Answer to Question #69008 in Inorganic Chemistry for Mohit aggarwal

First, let us assume that all added ice will be melted. Thus, the heat balance will follow the equation:
m_i c_i ∆t_1+δ_i m_i+m_i c_w ∆t_2=m_w c_w ∆t_3
m_i-mass of ice,m_w-mass of water,c_i-heat capacity of ice(2100 J/(kg∙K)),c_w-heat capacity of water(4184 J/(kg∙K)),δ_i-melting heat capacity of ice(330 kJ/kg),∆t_1-temperature change upon the heating ice from-10℃ to 0℃,∆t_2-temperature change upon the heating melted ice from 0℃ to an unknown temperature and ∆t_3- temperature change upon the cooling hot water from 85℃ to an unknown temperature.

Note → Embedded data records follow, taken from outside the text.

(** The effects of the [catch] block of [fetchL2Beat]. *)
Definition caught (e : JsError) : list Effect :=
  [ConsoleError e; SetTVL error_text; SetL2PercentChange error_text].

(** The ways the TVL cycle fails, each with the error it is caught with:
    [getData] rejects (the request failed or the body did not parse), or the
    series is too short for the look-back (an empty one included). *)
Inductive l2beat_failure :
  Settled L2Beat.L2DataResponse -> JsError -> Prop :=
| request_rejected (e : JsError) : l2beat_failure (Rejected e) e
| series_too_short (r : L2Beat.L2DataResponse) :
    List.length (dailyData_of r) < 31 ->
    l2beat_failure (Fulfilled r) TypeError_undefined.

(** A series with at least one point and fewer than 31. *)
Definition short_nonempty (response : Settled L2Beat.L2DataResponse) : bool :=
  match response with
  | Fulfilled r =>
      let n := List.length (dailyData_of r) in
      (1 <=? n)%nat && (n <? 31)%nat
  | Rejected _ => false
  end.

(** The effects of one cycle: the two continuations run one after the other,
    in the order in which the two requests settle. *)
Definition fetch_cycle (l2beat_settles_first : bool)
    (t_l2beat t_cryptostats : list Effect) : list Effect :=
  if l2beat_settles_first
  then (t_l2beat ++ t_cryptostats)%list
  else (t_cryptostats ++ t_l2beat)%list.


Definition fee_of (e : CryptoStats.FeeEntry) : number :=
  CryptoStats.feeTransferEth (CryptoStats.results e).








(** * Facts *)

Section Facts.

Variable Number_toString : number -> string.
Variable NumberFormat_format :
  string -> NumberFormatOptions -> number -> string.
Variable getLocaleForNumberFormat : string -> string.

(** The derivations at the section's formatter and [Number::toString]. *)
Local Notation "'l2beat_try'" :=
  (fetchL2Beat_try Number_toString NumberFormat_format).
Local Notation "'l2beat'" :=
  (fetchL2Beat Number_toString NumberFormat_format).
Local Notation "'cryptostats_try'" :=
  (fetchCryptoStats_try NumberFormat_format).
Local Notation "'cryptostats'" :=
  (fetchCryptoStats NumberFormat_format).
Local Notation "'render'" := (render_percent Number_toString).
Local Notation "'format'" := NumberFormat_format.

(** *** Strings of digits *)

Lemma string_length_app (a b : string) :
  String.length (a ++ b) = String.length a + String.length b.
Proof. induction a as [|c a IH]; cbn; [reflexivity | now rewrite IH]. Qed.

Lemma string_app_assoc (a b c : string) : (a ++ b) ++ c = a ++ (b ++ c).
Proof. induction a as [|x a IH]; cbn; [reflexivity | now rewrite IH]. Qed.

Lemma all_digits_app (a b : string) :
  all_digits (a ++ b) = all_digits a && all_digits b.
Proof.
  induction a as [|c a IH]; cbn; [reflexivity|].
  rewrite IH. now rewrite andb_assoc.
Qed.
(** * Build-time media synchronisation of the hybrid-images plugin

    A shallow embedding of [plugins/netlify-hybrid-images/src/setup.js]:
    the path resolver [resolveMediaPath], the JSON walker
    [transformContent], the fetcher [downloadAsset], the worker pool
    [downloadWithConcurrency], the build hook
    [netlifyHybridImagesSetup] and the file collector
    [collectJsonFiles], followed by the properties of the
    specification that were checked against them and by further
    properties of the code.

    Conventions of the embedding.
    - A JavaScript string is a [string]: the sequence of the bytes of its
      UTF-8 encoding.  Every delimiter the code looks for (slash, dot,
      question mark, percent, backslash) is an ASCII character, and an
      ASCII byte never occurs inside a multi-byte UTF-8 sequence, so
      [startsWith], [split], [includes] and [join] agree with their
      JavaScript counterparts on well-formed strings.
    - A JavaScript exception is an explicit [Throw] completion.
    - Node's [path] module is the POSIX flavour (the build runs on Linux).
    - Log output is not modelled: no decision of the code depends on it. *)

From Stdlib Require Import ZArith String Ascii List Bool Lia DecimalString.
From stdpp Require Import gmap strings list.

Local Open Scope string_scope.
Local Open Scope list_scope.

(** ** JavaScript values shared by all components *)

Record js_error := JsError { err_name : string; err_message : string }.

Inductive completion (A : Type) : Type :=
| Normal (a : A)
| Throw (e : js_error).
Arguments Normal {A} a.
Arguments Throw {A} e.

(** ** String primitives of JavaScript *)

Module Js.

(** [s.startsWith(p)] *)
Definition startsWith (s p : string) : bool := String.prefix p s.

(** [s.slice(n)] for [0 <= n] *)
Fixpoint slice (s : string) (n : nat) : string :=
  match n, s with
  | O, _ => s
  | S _, EmptyString => EmptyString
  | S n', String _ s' => slice s' n'
  end.

(** [s.includes(sub)] *)
Fixpoint includes (s sub : string) : bool :=
  String.prefix sub s ||
  match s with
  | EmptyString => false
  | String _ s' => includes s' sub
  end.

(** [s.split(sep)] for a one-character separator: never the empty list. *)
Fixpoint split (s : string) (sep : ascii) : list string :=
  match s with
  | EmptyString => [EmptyString]
  | String c s' =>
      if Ascii.eqb c sep then EmptyString :: split s' sep
      else match split s' sep with
           | h :: t => String c h :: t
           | [] => [String c EmptyString]
           end
  end.
(** C10. On dates that exist both calls return, and for a day of the
    window, whether or not samples were observed on it: when the day's sum
    of locked stakes is falsy (None, or zero) the day has no entry in the
    first dict, and when the day's count of stakers is falsy it has no entry
    in the second. *)
Theorem falsy_aggregates_are_omitted
    (today : datetime_t) (days : Z) (c : influxdb) (d : Z) :
  representable today days ->
  in_window today days d ->
  exists locked_tokens_dict num_stakers_dict,
    fst (get_historical_locked_tokens_over_range today days c)
    = Return locked_tokens_dict /\
    fst (get_historical_num_stakers_over_range today days c)
    = Return num_stakers_dict /\
    (truthy (daily_locked_stake (series c) d) = false ->
     odict_get (midnight d) locked_tokens_dict = None) /\
    (truthy (daily_stakers (series c) d) = false ->
     odict_get (midnight d) num_stakers_dict = None).
Proof.
  intros Hr Hd.
  rewrite locked_tokens_run, num_stakers_run by done. cbv zeta. cbn [fst].
  do 2 eexists. split; [reflexivity|]. split; [reflexivity|].
  change (fun acc r => if truthy r.2 then odict_set r.1 r.2 acc else acc)
    with keep_truthy.
  rewrite !lookup_window_day by done. cbn [apply_aggregate].
  fold (daily_locked_stake (series c) d). fold (daily_stakers (series c) d).
  split; intros ->; done.
Qed.

End AggregateFacts.

(* ===================================================================== *)
(** * Facts about the crawler's lifecycle                                 *)
(* ===================================================================== *)

(** C7. A stopped crawler with no task under way, facing a time-series
    store that cannot be reached: [start()] raises [ConnectionError] and
    the crawler is as it was, not running and without any task. *)
Theorem start_unreachable_stays_stopped (name : string) (c : Crawler.crawler) :
  Crawler.state c = Crawler.STOPPED ->
  Crawler.tasks c = [] ->
  Crawler.reachable (Crawler.time_series c) = false ->
  Crawler.start name c = (Raise ConnectionError, c) /\
  Crawler.is_running (snd (Crawler.start name c)) = false /\
  Crawler.tasks (snd (Crawler.start name c)) = [].
Proof.
  intros Hst Hts Hre.
  assert (Crawler.start name c = (Raise ConnectionError, c)) as E.
  { unfold Crawler.start, bind, Crawler.connect_time_series.
    by rewrite Hst, Hre. }
  rewrite E. cbn [snd]. unfold Crawler.is_running. by rewrite Hst.
Qed.
(** With tables that give no capital, a tag of the list is its own lower
    case. *)
Lemma collected_tags_no_capital tags_str folder :
  lower_gives_no_capital →
  Forall (λ tag, fold_case tag = tag) (collected_tags tags_str folder).
Proof.
  intros Hlow.
  assert (Forall (λ tag, fold_case tag = tag)
            ([clippings] ++ [tag_of folder] ++ existing_tags tags_str)) as Hall.
  { rewrite !Forall_app, !Forall_singleton. split; [reflexivity|]. split.
    - by apply fold_case_fixed, tag_of_no_capital.
    - unfold existing_tags. apply Forall_forall.
      intros tag (piece & <- & _)%list_elem_of_In%in_map_iff.
      by apply fold_case_fixed, tag_of_no_capital. }
  rewrite !Forall_app in Hall. destruct Hall as (Hc & Hf & He).
  unfold collected_tags.
  destruct (_ && _); destruct (_ && _); rewrite ?Forall_app; by repeat split.
Qed.

Lemma format_tags_spec tags_str folder :
  ∃ rest, format_tags tags_str folder = clippings :: rest
          ∧ NoDup (clippings :: rest)
          ∧ ∀ x, x ∈ clippings :: rest ↔ x ∈ collected_tags tags_str folder.
Proof.
  unfold format_tags.
  destruct (collected_tags_head tags_str folder) as [tags ->].
  apply remove_duplicates_head.
Qed.

(** The tag of a folder that adds one. *)
Lemma format_tags_adds tags_str folder :
  ¬ no_folder_tag folder →
  tag_of folder ∈ format_tags tags_str folder
  ∧ (tag_of folder ≠ clippings →
     format_tags tags_str folder !! 1%nat = Some (tag_of folder))
  ∧ (∀ tag, tag ∈ format_tags tags_str folder
            ↔ tag = tag_of folder ∨ tag ∈ format_tags tags_str []).
Proof.
  intros Hf.
  assert (no_folder_tag []) as Hnil by by left.
  destruct (format_tags_spec tags_str folder) as (rest & Heq & _ & Hmem).
  destruct (format_tags_spec tags_str []) as (rest0 & Heq0 & _ & Hmem0).
  rewrite (collected_tags_folder _ _ Hf) in Hmem.
  rewrite (collected_tags_sentinel _ _ Hnil) in Hmem0.
  split; [|split].
  - rewrite Heq. apply Hmem. right. by left.
  - intros Hne. unfold format_tags.
    rewrite (collected_tags_folder _ _ Hf), remove_duplicates_cons. simpl.
    unfold unique_step at 2. rewrite bool_decide_eq_false_2.
    + destruct (fold_unique_spec (user_tags tags_str) [clippings; tag_of folder])
        as (_ & [k Hk] & _).
      * apply NoDup_cons. split; [|apply NoDup_singleton].
        intros Hin%list_elem_of_singleton. by apply Hne.
      * simpl. by rewrite Hk.
    + intros Hin%list_elem_of_singleton. by apply Hne.
  - intros tag. rewrite Heq, Heq0, Hmem, Hmem0, !elem_of_cons. tauto.
Qed.

(** C6. Whatever the tags string and the folder are, the tag list has at
    least one element and holds the tag [clippings] exactly once.  It
    holds it once also when tags are compared without regard to the case
    of their letters: [Clippings] or [CLIPPINGS] among the tags, or as the
    folder, adds no second such tag; and no two tags of the list differ in
    case only.  (The tables are taken to put no capital of [A] to [Z] in a
    lower case, as [str.lower] never does.) *)
Theorem format_tags_clippings_once tags_str folder :
  lower_gives_no_capital →
  (1 ≤ length (format_tags tags_str folder))%nat
  ∧ count_occ str_eq_dec (format_tags tags_str folder) clippings = 1%nat
  ∧ length (List.filter (λ tag, bool_decide (fold_case tag = clippings))
              (format_tags tags_str folder)) = 1%nat
  ∧ NoDup (List.map fold_case (format_tags tags_str folder)).
Proof.
  intros Hlow.
  pose proof (collected_tags_no_capital tags_str folder Hlow) as Hfold.
  destruct (format_tags_spec tags_str folder) as (rest & -> & Hnd & Hmem).
  assert (Forall (λ tag, fold_case tag = tag) (clippings :: rest)) as Hfixed.
  { rewrite Forall_forall in Hfold. apply Forall_forall.
    intros tag Htag. by apply Hfold, Hmem. }
  assert (List.map fold_case (clippings :: rest) = clippings :: rest) as Hmap.
  { clear -Hfixed. induction Hfixed as [|tag tags Htag _ IH]; simpl; [done|].
    by rewrite Htag, IH. }
  split; [simpl; lia|]. split; [|split].
  - apply NoDup_ListNoDup in Hnd.
    apply (proj1 (NoDup_count_occ' str_eq_dec _) Hnd). by left.
  - set (same := λ tag, bool_decide (fold_case tag = clippings)).
    change (List.filter same (clippings :: rest))
      with (clippings :: List.filter same rest).
    simpl. f_equal.
    apply NoDup_cons in Hnd as [Hnotin _].
    apply Forall_inv_tail in Hfixed. clear -Hnotin Hfixed.
    induction Hfixed as [|tag tags Htag _ IH]; [done|].
    apply not_elem_of_cons in Hnotin as [Hne Hnotin].
    cbn [List.filter]. unfold same at 1.
    rewrite Htag, bool_decide_eq_false_2 by done. by apply IH.
  - by rewrite Hmap.
Qed.

(** C7. A folder that is empty, or that is [unsorted] whatever the case
    of its letters, adds no tag: the list is the one of the same tags
    string with no folder.  Every other folder adds one tag, the folder in
    lower case with each of its spaces replaced by a hyphen: the tag is in
    the list, right after [clippings] unless it is [clippings] itself, and
    the other tags of the list are those of the same tags string with no
    folder.  With no tags string the list is [clippings] and this tag.
    The lower case of an ASCII folder is the folder with its capitals in
    lower case, so the folder [Tech News] gives the tag [tech-news], and
    the folders [Unsorted], [UNSORTED] and [unsorted] give none. *)
Theorem format_tags_folder tags_str folder :
  (folder = [] ∨ fold_case folder = lit "unsorted"
   ∨ Py.lower folder = lit "unsorted" →
     format_tags tags_str folder = format_tags tags_str [])
  ∧ (folder ≠ [] → Py.lower folder ≠ lit "unsorted" →
     hyphenated (Py.lower folder) ∈ format_tags tags_str folder
     ∧ (hyphenated (Py.lower folder) ≠ clippings →
        format_tags tags_str folder !! 1%nat = Some (hyphenated (Py.lower folder))
        ∧ format_tags [] folder = [clippings; hyphenated (Py.lower folder)])
     ∧ (∀ tag, tag ∈ format_tags tags_str folder
               ↔ tag = hyphenated (Py.lower folder)
                 ∨ tag ∈ format_tags tags_str []))
  ∧ (forallb Py.isascii folder = true → Py.lower folder = fold_case folder)
  ∧ format_tags [] [] = [clippings]
  ∧ format_tags [] (lit "Tech News") = [clippings; lit "tech-news"]
  ∧ format_tags tags_str (lit "Tech News") !! 1%nat = Some (lit "tech-news")
  ∧ format_tags tags_str (lit "Unsorted") = format_tags tags_str []
  ∧ format_tags tags_str (lit "UNSORTED") = format_tags tags_str []
  ∧ format_tags tags_str (lit "unsorted") = format_tags tags_str [].
Proof.
  assert (∀ f, no_folder_tag f →
            format_tags tags_str f = format_tags tags_str []) as Hnone.
  { intros f Hf. unfold format_tags.
    rewrite (collected_tags_sentinel _ _ Hf).
    rewrite (collected_tags_sentinel tags_str []); [done | by left]. }
  assert (¬ no_folder_tag (lit "Tech News")) as Htech.
  { intros [?|?]; [done | vm_compute in *; congruence]. }
  split; [|split; [|split; [apply lower_ascii|split; [reflexivity|]]]].
  - intros [Hf|[Hf|Hf]]; apply Hnone; [by left| |by right].
    right. rewrite lower_ascii; [done|]. by eapply fold_case_ascii.
  - intros Hne Hlow. rewrite <- tag_of_spec.
    assert (¬ no_folder_tag folder) as Hf by (by intros [?|?]).
    destruct (format_tags_adds tags_str folder Hf) as (Hin & Hsecond & Hmem).
    split; [done|]. split; [|done].
    intros Hclip. split; [by apply Hsecond|].
    unfold format_tags. rewrite (collected_tags_folder _ _ Hf).
    unfold user_tags, remove_duplicates. simpl.
    unfold unique_step at 1. rewrite bool_decide_eq_false_2; [done|].
    intros Hin'%list_elem_of_singleton. by apply Hclip.
  - split; [reflexivity|]. split; [|repeat split; apply Hnone; by right].
    destruct (format_tags_adds tags_str _ Htech) as (_ & Hsecond & _).
    apply Hsecond. vm_compute. congruence.
Qed.
(** * Session retrieval (claude2_api/session.py): a shallow embedding

    The module drives a Firefox instance through Selenium, reads the
    cookies and the user agent of a fixed page and returns them as a
    frozen dataclass.  Around that it scans the host filesystem for the
    default Firefox profile and sweeps stale temporary directories.

    The Python functions are embedded as computations in a small monad
    that threads the mutable part of the host (environment variables and
    filesystem), may raise a Python exception, and records every call
    that leaves the interpreter (filesystem, console, browser driver) in a
    log.  The browser and the rest of the host are a scripted oracle. *)

From Stdlib Require Import String Ascii List Bool.
From stdpp Require Import base option list gmap strings pretty.

(** ** Python strings *)

Module Str.

(** [s.startswith(p)] *)
Definition startswith (s p : string) : bool := String.prefix p s.

(** [s.endswith(p)] *)
Definition endswith (s p : string) : bool :=
  String.prefix (String.rev p) (String.rev s).

(** [s.find(sub) == -1] *)
Definition find_fails (s sub : string) : bool :=
  match String.index 0 sub s with
  | Some _ => false
  | None => true
  end.

(** [not s] for a [str] *)
Definition falsy (s : string) : bool := String.eqb s "".

(** [not v] for a value that is a [str] or [None] *)
Definition falsy_opt (v : option string) : bool :=
  match v with
  | None => true
  | Some s => falsy s
  end.

(** [f"{v}"] for a value that is a [str] or [None] *)
Definition format_opt (v : option string) : string :=
  match v with
  | None => "None"
  | Some s => s
  end.

(** the last character of [s], if any *)
Fixpoint last (s : string) : option ascii :=
  match s with
  | EmptyString => None
  | String c EmptyString => Some c
  | String _ r => last r
  end.

(** [s.rstrip(c)] for a single character [c] *)
Fixpoint lstrip (c : ascii) (s : string) : string :=
  match s with
  | String d r => if Ascii.eqb d c then lstrip c r else s
  | EmptyString => EmptyString
  end.
Definition rstrip (c : ascii) (s : string) : string :=
  String.rev (lstrip c (String.rev s)).

(** [sep.join(parts)] *)
Definition join (sep : string) (parts : list string) : string :=
  String.concat sep parts.

(** [c] occurs in [s] *)
Fixpoint mem (c : ascii) (s : string) : bool :=
  match s with
  | EmptyString => false
  | String d r => Ascii.eqb d c || mem c r
  end.

End Str.

(** ** Exceptions and results *)

Inductive exn : Type :=
| KeyError (key : string)
| TypeError (msg : string)
| IndexError (msg : string)
| RuntimeError (msg : string)
| FileNotFoundError (path : string)
| NotADirectoryError (path : string)
| PermissionError (path : string)
| WebDriverException (msg : string)
| ScreenInfoError (msg : string)
| FrozenInstanceError (msg : string).

Inductive result (A : Type) : Type :=
| Ok (a : A)
| Raise (e : exn).
Arguments Ok {A} a.
Arguments Raise {A} e.

Definition is_ok {A} (r : result A) : bool :=
  match r with Ok _ => true | Raise _ => false end.

(** ** Paths *)

Module Path.

(** [posixpath.join(a, b)] *)
Definition posix_join (a b : string) : string :=
  if Str.startswith b "/" then b
  else if Str.falsy a || Str.endswith a "/" then a +:+ b
  else a +:+ "/" +:+ b.

(** [ntpath.join(a, b)] for a second component that carries neither a
    drive nor a leading separator (every second argument this module
    passes is a literal of that shape or a name out of [os.listdir]).
    A separator is added unless the first component is empty, already
    ends in one, or is a bare drive such as [C:]. *)
Definition is_bare_drive (a : string) : bool :=
  match a with
  | String _ (String ":" EmptyString) => true
  | _ => false
  end.
Definition ends_with_nt_sep (a : string) : bool :=
  match Str.last a with
  | Some "\" => true
  | Some "/" => true
  | _ => false
  end%char.
Definition nt_join (a b : string) : string :=
  if Str.falsy a || ends_with_nt_sep a || is_bare_drive a then a +:+ b
  else a +:+ "\" +:+ b.

End Path.

(** ** The filesystem

    A flat store from full path to node.  A directory carries its entry
    names in the order [os.listdir] reports them, and a flag telling
    whether removing it fails (no permission, in use, a symbolic link).
    The child [x] of directory [d] lives at [d ++ sep ++ x]. *)

Inductive node : Type :=
| File
| Dir (entries : list string) (locked : bool).

Abbreviation FS := (gmap string node).

Module Fs.

Definition child (sep d x : string) : string := d +:+ sep +:+ x.
(** [interface EIAMUser]: the client-visible principal.  Optional
    properties are [option]s.  The interface is open, as every TypeScript
    interface is, and the objects come out of [response.json()] unchecked:
    [others] holds whatever further properties an object carries, by name,
    each with the JSON text of its value. *)
Record EIAMUser : Type := {
  sub : string;
  name : option string;
  email : option string;
  given_name : option string;
  family_name : option string;
  roles : list string;
  department : option string;
  organization : option string;
  others : list (string * string)
}.

(** [interface AuthState]; [null] is [None]. *)
Record AuthState : Type := {
  isAuthenticated : bool;
  user : option EIAMUser;
  token : option string;
  loading : bool;
  error : option string
}.

(** *** The network as the provider sees it *)

Record RequestInit : Type := {
  method : string;
  credentials : string
}.

Record Request : Type := {
  url : string;
  init : RequestInit
}.

(** The parsed body of a response, [data], restricted to the properties
    the source reads, at the types [AuthState] gives them: the truthiness
    of [data.authenticated] and of [data.success], and [data.user] and
    [data.token], where an absent or [null] property is [None]. *)
Record Data : Type := {
  authenticated : bool;
  success : bool;
  data_user : option EIAMUser;
  data_token : option string
}.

Water and ice possess the same mass and can be removed from the equation:
c_i ∆t_1+δ_i+c_w ∆t_2=c_w ∆t_3
,where ∆t_1=10℃,∆t_2=t_x-t_0 and ∆t_3=t_85-t_x
∆t_3-∆t_2=t_85-t_x-t_x+t_0=t_85-2t_x
thus,t_x=(t_85∙c_w-c_i∙∆t_1-δ_i)/(2c_w )=0.55℃
The final temperature of the mixture will be 0.55 °C and this is due to the ice completely melted (all 10g).